## What this task involves
Produce an exact copy of the first line of the data below and each line after it, please, up to and including the one with "split; [|cbv zeta; repeat split].".

## Supplied material
Lemma setters_leave_other_fields_witness :
  SBPlatformShellCommand.GetCommand
    (SBPlatformShellCommand.SetShell None
       (SBPlatformShellCommand.new (Some "/bin/sh") (Some "ls")))
  = Some "ls".
Proof.
  apply (proj1 (proj2 (setters_leave_other_fields
                         Loopback.ls None None "l"%char "s"))
               "/bin/sh").
  discriminate.
Defined.

(** X3. The one-argument constructor keeps a non-empty command although
    it has no interpreter, where the two-argument constructor with a null
    interpreter drops it; a null or empty command reads back as null.  A
    fresh shell command has no interpreter, no working directory, no
    output, status and signal zero, and a timeout that reads as
    [UINT32_MAX]. *)
Theorem one_argument_constructor (shell_command : c_str) (s : string) :
  SBPlatformShellCommand.GetCommand (SBPlatformShellCommand.new1 None)
    = None /\
  SBPlatformShellCommand.GetCommand (SBPlatformShellCommand.new1 (Some s))
    = (if empty s then None else Some s) /\
  (empty s = false ->
   SBPlatformShellCommand.GetCommand (SBPlatformShellCommand.new1 (Some s))
   <> SBPlatformShellCommand.GetCommand
        (SBPlatformShellCommand.new None (Some s))) /\
  let fresh := SBPlatformShellCommand.new1 shell_command in
  SBPlatformShellCommand.GetShell fresh = None /\
  SBPlatformShellCommand.GetWorkingDirectory fresh = None /\
  SBPlatformShellCommand.GetOutput fresh = None /\
  SBPlatformShellCommand.GetStatus fresh = 0 /\
  SBPlatformShellCommand.GetSignal fresh = 0 /\
  SBPlatformShellCommand.GetTimeoutSeconds fresh = UINT32_MAX.
Proof.
  split; [reflexivity|]. split; [destruct s; reflexivity|].
  split; [|cbv zeta; repeat split].
  destruct s as [|a s]; simpl; intros Hs.
  - discriminate Hs.
  - discriminate.
Qed.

## Task solution
Lemma setters_leave_other_fields_witness :
  SBPlatformShellCommand.GetCommand
    (SBPlatformShellCommand.SetShell None
       (SBPlatformShellCommand.new (Some "/bin/sh") (Some "ls")))
  = Some "ls".
Proof.
  apply (proj1 (proj2 (setters_leave_other_fields
                         Loopback.ls None None "l"%char "s"))
               "/bin/sh").
  discriminate.
Defined.

(** X3. The one-argument constructor keeps a non-empty command although
    it has no interpreter, where the two-argument constructor with a null
    interpreter drops it; a null or empty command reads back as null.  A
    fresh shell command has no interpreter, no working directory, no
    output, status and signal zero, and a timeout that reads as
    [UINT32_MAX]. *)
Theorem one_argument_constructor (shell_command : c_str) (s : string) :
  SBPlatformShellCommand.GetCommand (SBPlatformShellCommand.new1 None)
    = None /\
  SBPlatformShellCommand.GetCommand (SBPlatformShellCommand.new1 (Some s))
    = (if empty s then None else Some s) /\
  (empty s = false ->
   SBPlatformShellCommand.GetCommand (SBPlatformShellCommand.new1 (Some s))
   <> SBPlatformShellCommand.GetCommand
        (SBPlatformShellCommand.new None (Some s))) /\
  let fresh := SBPlatformShellCommand.new1 shell_command in
  SBPlatformShellCommand.GetShell fresh = None /\
  SBPlatformShellCommand.GetWorkingDirectory fresh = None /\
  SBPlatformShellCommand.GetOutput fresh = None /\
  SBPlatformShellCommand.GetStatus fresh = 0 /\
  SBPlatformShellCommand.GetSignal fresh = 0 /\
  SBPlatformShellCommand.GetTimeoutSeconds fresh = UINT32_MAX.
Proof.
  split; [reflexivity|]. split; [destruct s; reflexivity|].
  split; [|cbv zeta; repeat split].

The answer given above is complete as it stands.